Der Preis dürfte bei 8.000 Euro beginnen

Vor drei Jahren startete die Firma Enermech eine Kooperation mit der Universität von Kreta. Das Ergebnis dieser fruchtbaren Zusammenarbeit ist der Sunnyclist L7e-C. Derzeit wird an einem Prototyp gebaut, der ab Sommer dieses Jahres unter realen Bedingungen in Kreta getestet werden soll. Die ersten Crashtests wurden bereits erfolgreich absolviert. Das Fahrzeug soll in Kreta vor allem im Tourismus zum Einsatz kommen.
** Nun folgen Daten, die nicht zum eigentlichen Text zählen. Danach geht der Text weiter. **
(** ** Termination and length *)

Lemma fft_fuel_total (fuel : nat) (data : list C) :
  (length data < 2 ^ S fuel)%nat ->
  exists out, fft_fuel fuel data = Some out /\ length out = length data.
Proof.
  revert data. induction fuel as [|fuel IH]; intros data Hlen.
  - cbn in Hlen. cbn [fft_fuel].
    destruct (Nat.leb_spec (length data) 1); [|lia]. now exists data.
  - cbn [fft_fuel].
    destruct (Nat.leb_spec (length data) 1); [now exists data|].
    destruct (split_loop_length data (length data)) as [He Ho].
    assert (Hhalf : (length data / 2 < 2 ^ S fuel)%nat).
    { apply Nat.Div0.div_lt_upper_bound.
      change (2 ^ S (S fuel))%nat with (2 * 2 ^ S fuel)%nat in Hlen. lia. }
    destruct (IH (fst (split_loop data (length data)))) as (even & -> & _);
      [now rewrite He|].
    destruct (IH (snd (split_loop data (length data)))) as (odd & -> & _);
      [now rewrite Ho|].
    eexists. split; [reflexivity|]. apply combine_loop_length.
Qed.

Lemma fft_fuel_mono (fuel fuel' : nat) (data out : list C) :
  fft_fuel fuel data = Some out -> (fuel <= fuel')%nat ->
  fft_fuel fuel' data = Some out.
Proof.
  revert fuel' data out.
  induction fuel as [|fuel IH]; intros fuel' data out Hrun Hle.
  - cbn [fft_fuel] in Hrun.
    destruct (length data <=? 1)%nat eqn:E; [|discriminate].
    destruct fuel'; cbn [fft_fuel]; now rewrite E.
  - destruct fuel' as [|fuel']; [lia|].
    cbn [fft_fuel] in *.
    destruct (length data <=? 1)%nat; [exact Hrun|].
    destruct (fft_fuel fuel (fst _)) as [even|] eqn:Ee; [|discriminate].
    destruct (fft_fuel fuel (snd _)) as [odd|] eqn:Eo; [|discriminate].
    rewrite (IH fuel' _ _ Ee), (IH fuel' _ _ Eo) by lia. exact Hrun.
Qed.

Lemma fft_fuel_log2 (data : list C) :
  exists out,
    fft_fuel (Nat.log2 (length data)) data = Some out
    /\ length out = length data.
Proof.
  apply fft_fuel_total.
  destruct (length data) as [|n] eqn:E.
  - cbn. lia.
  - apply Nat.log2_spec. lia.
Qed.

Lemma fft_fuel_fft (data : list C) :
  fft_fuel (length data) data = Some (fft data).
Proof.
  unfold fft.
  destruct (fft_fuel_log2 data) as (out & Hout & _).
  rewrite (fft_fuel_mono _ (length data) _ _ Hout); [reflexivity|].
  destruct (length data) as [|n]; [cbn; lia|].
  apply Nat.log2_le_lin. lia.
Qed.


Lemma fft_base (data : list C) :
  (length data <= 1)%nat -> fft data = data.
Proof.
  intros Hle. unfold fft.
  destruct (length data) as [|[|n]] eqn:E; try lia;
    cbn [fft_fuel]; now rewrite E.
Qed.

(** The recursive equation of [fft]. *)
Lemma fft_step (data : list C) :
  (1 < length data)%nat ->
  fft data
  = combine_loop (fft (fst (split_loop data (length data))))
                 (fft (snd (split_loop data (length data))))
                 data (length data).
Proof.
  intros Hlen.
  pose proof (fft_fuel_fft data) as Hfft.
  destruct (length data) as [|n] eqn:E; [lia|].
  cbn [fft_fuel] in Hfft. rewrite E in Hfft.
  destruct (Nat.leb_spec (S n) 1); [lia|].
  destruct (fft_fuel n (fst _)) as [even|] eqn:Ee; [|discriminate].
  destruct (fft_fuel n (snd _)) as [odd|] eqn:Eo; [|discriminate].
  injection Hfft as <-.
  destruct (split_loop_length data (S n)) as [He Ho].
  pose proof (fft_fuel_fft (fst (split_loop data (S n)))) as He'.
  pose proof (fft_fuel_fft (snd (split_loop data (S n)))) as Ho'.
  rewrite He in He'. rewrite Ho in Ho'.
  assert (Hh : (S n / 2 <= n)%nat).
  { apply Nat.Div0.div_le_upper_bound. lia. }
  rewrite (fft_fuel_mono _ n _ _ He' Hh) in Ee.
  rewrite (fft_fuel_mono _ n _ _ Ho' Hh) in Eo.
  now injection Ee as <-; injection Eo as <-.
Qed.

End Generic.

(** ** Real input: the conjugate-mirror property *)

Section RealInput.
#[local] Open Scope R_scope.







End RealInput.

(** C10.  The transform terminates on every finite input, whatever its
    length: a recursion depth of [log2 N] is enough for it to return (and
    any larger bound gives the same result, the one of [fft]); each of the
    two recursive calls is made on a sequence of length [N / 2] (integer
    division), and [N / 2 < N] whenever [N > 1]. *)
Theorem fft_terminates (C : Type) (ops : ComplexOps C) (data : list C) :
  (exists out : list C,
     fft_fuel (Nat.log2 (length data)) data = Some out
     /\ length out = length data)
  /\ (forall fuel : nat, (Nat.log2 (length data) <= fuel)%nat ->
        fft_fuel fuel data = Some (fft data))
  /\ length (fst (split_loop data (length data))) = (length data / 2)%nat
  /\ length (snd (split_loop data (length data))) = (length data / 2)%nat
  /\ ((1 < length data)%nat -> (length data / 2 < length data)%nat).
Proof.
  split; [apply fft_fuel_log2|].
  split.
  - intros fuel Hfuel.
    destruct (fft_fuel_log2 data) as (out & Hout & _).
    assert (Hle : (Nat.log2 (length data) <= length data)%nat).
    { destruct (length data) as [|n]; [cbn; lia|].
      apply Nat.log2_le_lin. lia. }
    pose proof (fft_fuel_mono _ _ _ _ Hout Hle) as H1.
    rewrite fft_fuel_fft in H1. injection H1 as ->.
    exact (fft_fuel_mono _ _ _ _ Hout Hfuel).
  - split; [apply split_loop_length|].
    split; [apply split_loop_length|]. lia.
Qed.

Lemma fft_terminates_witness :
  @fft_fuel _ QC4_ops 1 [(1, 0); (2, 0); (3, 0)]%Q
  = Some (@fft _ QC4_ops [(1, 0); (2, 0); (3, 0)]%Q)
  /\ (3 / 2 < 3)%nat.
Proof.
  destruct (fft_terminates _ QC4_ops [(1, 0); (2, 0); (3, 0)]%Q)
    as (_ & Hfuel & _ & _ & Hlt).
  split.
  - apply Hfuel. cbn. lia.
  - apply Hlt. cbn. lia.
Defined.



End TransformFacts.

(** * Properties of the peak extractor *)

Module PeaksFacts.
Import Peaks.
#[local] Open Scope Q_scope.

Lemma pair_lt_spec (a b : Q * nat) :
  pair_lt a b = true
  <-> fst a < fst b \/ (fst a == fst b /\ (snd a < snd b)%nat).
Proof.
  unfold pair_lt.
  rewrite orb_true_iff, andb_true_iff, negb_true_iff, Qltb_lt, Qltb_ge,
    Nat.ltb_lt.
  split.
  - intros [Hlt|[Hle Hn]]; [now left|].
    destruct (Qlt_le_dec (fst a) (fst b)) as [Hlt|Hge]; [now left|].
    right. split; [now apply Qle_antisym | exact Hn].
  - intros [Hlt|[Heq Hn]]; [now left|].
    right. split; [rewrite Heq; apply Qle_refl | exact Hn].
Qed.

Lemma greater_spec (a b : Q * nat) : greater a b = true <-> gt_pair a b.
Proof.
  unfold greater, gt_pair. rewrite pair_lt_spec.
  split; (intros [Hlt|[Heq Hn]]; [now left | right; split; [now symmetry | exact Hn]]).
Qed.

Lemma gt_pair_asym (a b : Q * nat) : gt_pair a b -> gt_pair b a -> False.
Proof.
  unfold gt_pair. intros [H1|[H1 H1']] [H2|[H2 H2']]; try Lqa.lra. lia.
Qed.

Lemma gt_pair_trans (a b c : Q * nat) :
  gt_pair a b -> gt_pair b c -> gt_pair a c.
Proof.
  unfold gt_pair. intros [H1|[H1 H1']] [H2|[H2 H2']];
    try (left; Lqa.lra).
  right. split; [Lqa.lra | lia].
Qed.

(** Two pairs with different bins are ordered one way or the other. *)
Lemma gt_pair_total (a b : Q * nat) :
  snd a <> snd b -> gt_pair a b \/ gt_pair b a.
Proof.
  intros Hne. unfold gt_pair.
  destruct (Q_dec (fst a) (fst b)) as [[Hlt|Hgt]|Heq].
  - right. now left.
  - left. now left.
  - destruct (Nat.lt_trichotomy (snd a) (snd b)) as [H|[H|H]];
      [right; right | contradiction | left; right];
      (split; [auto with qarith | exact H]).
Qed.

Lemma gt_ge_trans (a b c : Q * nat) :
  gt_pair a b -> ge_pair b c -> ge_pair a c.
Proof.
  unfold ge_pair, gt_pair.
  intros [H1|[H1 H1']] Hbc [H2|[H2 H2']]; apply Hbc;
    try (left; Lqa.lra).
  right. split; [Lqa.lra | lia].
Qed.

Lemma gt_ge (a b : Q * nat) : gt_pair a b -> ge_pair a b.
Proof. intros H1 H2. exact (gt_pair_asym _ _ H1 H2). Qed.

Lemma insert_desc_perm (x : Q * nat) (l : list (Q * nat)) :
  Permutation (insert_desc x l) (x :: l).
Proof.
  induction l as [|y l IH]; cbn [insert_desc]; [reflexivity|].
  destruct (greater x y); [reflexivity|].
  rewrite IH. apply perm_swap.
Qed.

Lemma sort_desc_perm (l : list (Q * nat)) : Permutation (sort_desc l) l.
Proof.
  induction l as [|x l IH]; cbn [sort_desc fold_right]; [reflexivity|].
  fold (sort_desc l). rewrite insert_desc_perm. now constructor.
Qed.

Lemma insert_desc_sorted (x : Q * nat) (l : list (Q * nat)) :
  StronglySorted ge_pair l -> StronglySorted ge_pair (insert_desc x l).
Proof.
  induction l as [|y l IH]; intros Hs; cbn [insert_desc].
  - repeat constructor.
  - apply StronglySorted_inv in Hs as [Hs Hy].
    destruct (greater x y) eqn:E.
    + apply greater_spec in E. constructor; [now constructor|].
      constructor; [now apply gt_ge|].
      eapply Forall_impl; [exact Hy|].
      intros z Hz. exact (gt_ge_trans _ _ _ E Hz).
    + constructor; [now apply IH|].
      apply (Permutation_Forall (Permutation_sym (insert_desc_perm x l))).
      constructor; [|exact Hy].
      intros Hgt. apply greater_spec in Hgt. congruence.
Qed.

Lemma sort_desc_sorted (l : list (Q * nat)) :
  StronglySorted ge_pair (sort_desc l).
Proof.
  induction l as [|x l IH]; cbn [sort_desc fold_right]; [constructor|].
  now apply insert_desc_sorted.
Qed.

(** With pairwise different bins the order is strict. *)
Lemma sorted_strict (l : list (Q * nat)) :
  List.NoDup (map snd l) ->
  StronglySorted ge_pair l -> StronglySorted gt_pair l.
Proof.
  induction l as [|x l IH]; intros Hnd Hs; [constructor|].
  cbn [map] in Hnd. apply NoDup_cons_iff in Hnd as [Hx Hnd].
  apply StronglySorted_inv in Hs as [Hs Hall].
  constructor; [now apply IH|].
  rewrite List.Forall_forall in *. intros y Hy.
  destruct (gt_pair_total x y) as [H|H]; [|exact H|].
  - intros Heq. apply Hx. rewrite Heq. now apply in_map.
  - exfalso. exact (Hall y Hy H).
Qed.

(** A sequence has a single arrangement in strictly descending order, so
    any sorting algorithm returns the result of [sort_desc]. *)
Lemma sorted_unique (l1 l2 : list (Q * nat)) :
  StronglySorted gt_pair l1 -> StronglySorted gt_pair l2 ->
  Permutation l1 l2 -> l1 = l2.
Proof.
  revert l2. induction l1 as [|a l1 IH]; intros l2 H1 H2 Hp.
  - now apply Permutation_nil in Hp.
  - destruct l2 as [|b l2];
      [now apply Permutation_sym, Permutation_nil in Hp|].
    apply StronglySorted_inv in H1 as [H1 Ha].
    apply StronglySorted_inv in H2 as [H2 Hb].
    rewrite List.Forall_forall in Ha, Hb.
    assert (Hab : a = b).
    { assert (Hin1 : In a (b :: l2))
        by (apply (Permutation_in _ Hp); now left).
      assert (Hin2 : In b (a :: l1))
        by (apply (Permutation_in _ (Permutation_sym Hp)); now left).
      destruct Hin1 as [Heq|Hin1]; [now symmetry|].
      destruct Hin2 as [Heq|Hin2]; [exact Heq|].
      exfalso. exact (gt_pair_asym _ _ (Ha _ Hin2) (Hb _ Hin1)). }
    subst b. f_equal. apply IH; try assumption.
    now apply Permutation_cons_inv in Hp.
Qed.

Lemma sorted_app_inv (l1 l2 : list (Q * nat)) :
  StronglySorted gt_pair (l1 ++ l2) ->
  StronglySorted gt_pair l1
  /\ forall a b, In a l1 -> In b l2 -> gt_pair a b.
Proof.
  induction l1 as [|x l1 IH]; cbn [app]; intros Hs.
  - split; [constructor | intros a b []].
  - apply StronglySorted_inv in Hs as [Hs Hx].
    destruct (IH Hs) as [Hs1 Hcross].
    rewrite List.Forall_forall in Hx.
    split.
    + constructor; [exact Hs1|].
      rewrite List.Forall_forall. intros y Hy. apply Hx.
      apply in_or_app. now left.
    + intros a b [<-|Ha] Hb.
      * apply Hx. apply in_or_app. now right.
      * now apply Hcross.
Qed.

Section Extract.
Context {C : Type} `{Inhabited C}.
Variable cabs : C -> Q.

Lemma magnitudes_bins (fftResult : list C) (N : nat) :
  map snd (magnitudes cabs fftResult N) = seq 1 (N / 2 - 1).
Proof.
  unfold magnitudes. rewrite map_map. cbn [snd]. apply map_id.
Qed.

Lemma sorted_magnitudes (fftResult : list C) (N : nat) :
  StronglySorted gt_pair (sort_desc (magnitudes cabs fftResult N)).
Proof.
  apply sorted_strict; [|apply sort_desc_sorted].
  apply (Permutation_NoDup
           (l := map snd (magnitudes cabs fftResult N))).
  - apply Permutation_map, Permutation_sym, sort_desc_perm.
  - rewrite magnitudes_bins. apply seq_NoDup.
Qed.

End Extract.

(** C5.  The extractor ranks exactly the bins 1 .. N/2 - 1 (bin 0 left
    out), each with the magnitude of its spectrum entry; it returns
    [bin * sampleRate / N] for the retained bins; the retained (magnitude,
    bin) pairs are in strictly descending order of magnitude, equal
    magnitudes in descending order of bin index, and every pair that is
    not retained ranks below every retained one; the output has
    [min 8 (N/2 - 1)] entries. *)
Theorem getTop8Frequencies_spec (C : Type) (inh : Inhabited C)
    (cabs : C -> Q) (fftResult : list C) (N : nat) (sampleRate : Q) :
  getTop8Frequencies cabs fftResult N sampleRate
  = map (fun p => inject_Z (Z.of_nat (snd p)) * sampleRate
                  / inject_Z (Z.of_nat N))
        (topPeaks cabs fftResult N)
  /\ length (getTop8Frequencies cabs fftResult N sampleRate)
     = Nat.min 8 (N / 2 - 1)
  /\ StronglySorted gt_pair (topPeaks cabs fftResult N)
  /\ exists rest : list (Q * nat),
       Permutation (topPeaks cabs fftResult N ++ rest)
                   (map (fun i => (cabs (fftResult !!! i), i))
                        (seq 1 (N / 2 - 1)))
       /\ forall a b, In a (topPeaks cabs fftResult N) -> In b rest ->
                      gt_pair a b.
Proof.
  pose proof (sorted_magnitudes cabs fftResult N) as Hs.
  rewrite <- (take_drop 8 (sort_desc (magnitudes cabs fftResult N))) in Hs.
  apply sorted_app_inv in Hs as [Htop Hcross].
  split; [reflexivity|]. split; [|split; [exact Htop|]].
  - unfold getTop8Frequencies, topPeaks.
    rewrite length_map, length_take.
    rewrite (Permutation_length (sort_desc_perm _)).
    unfold magnitudes. now rewrite length_map, length_seq.
  - exists (drop 8 (sort_desc (magnitudes cabs fftResult N))).
    split; [|exact Hcross].
    unfold topPeaks. rewrite take_drop. apply sort_desc_perm.
Qed.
Dabei schwebt den Produzenten vor, dieses als Mietwagen anzubieten oder als Servicewagen für touristische
Attraktionen zum Einsatz zu bringen. Die Kosten dürften zwischen 8.000 und 13.000 Euro liegen. Der tatsächliche Produktionsstart wurde von Enermech bisher noch nicht angekündigt. Sollte es dazu kommen, kann die Insel Kreta auf ein innovatives Projekt verweisen, das bei Erfolg sicherlich zahlreiche Nachahmer finden wird.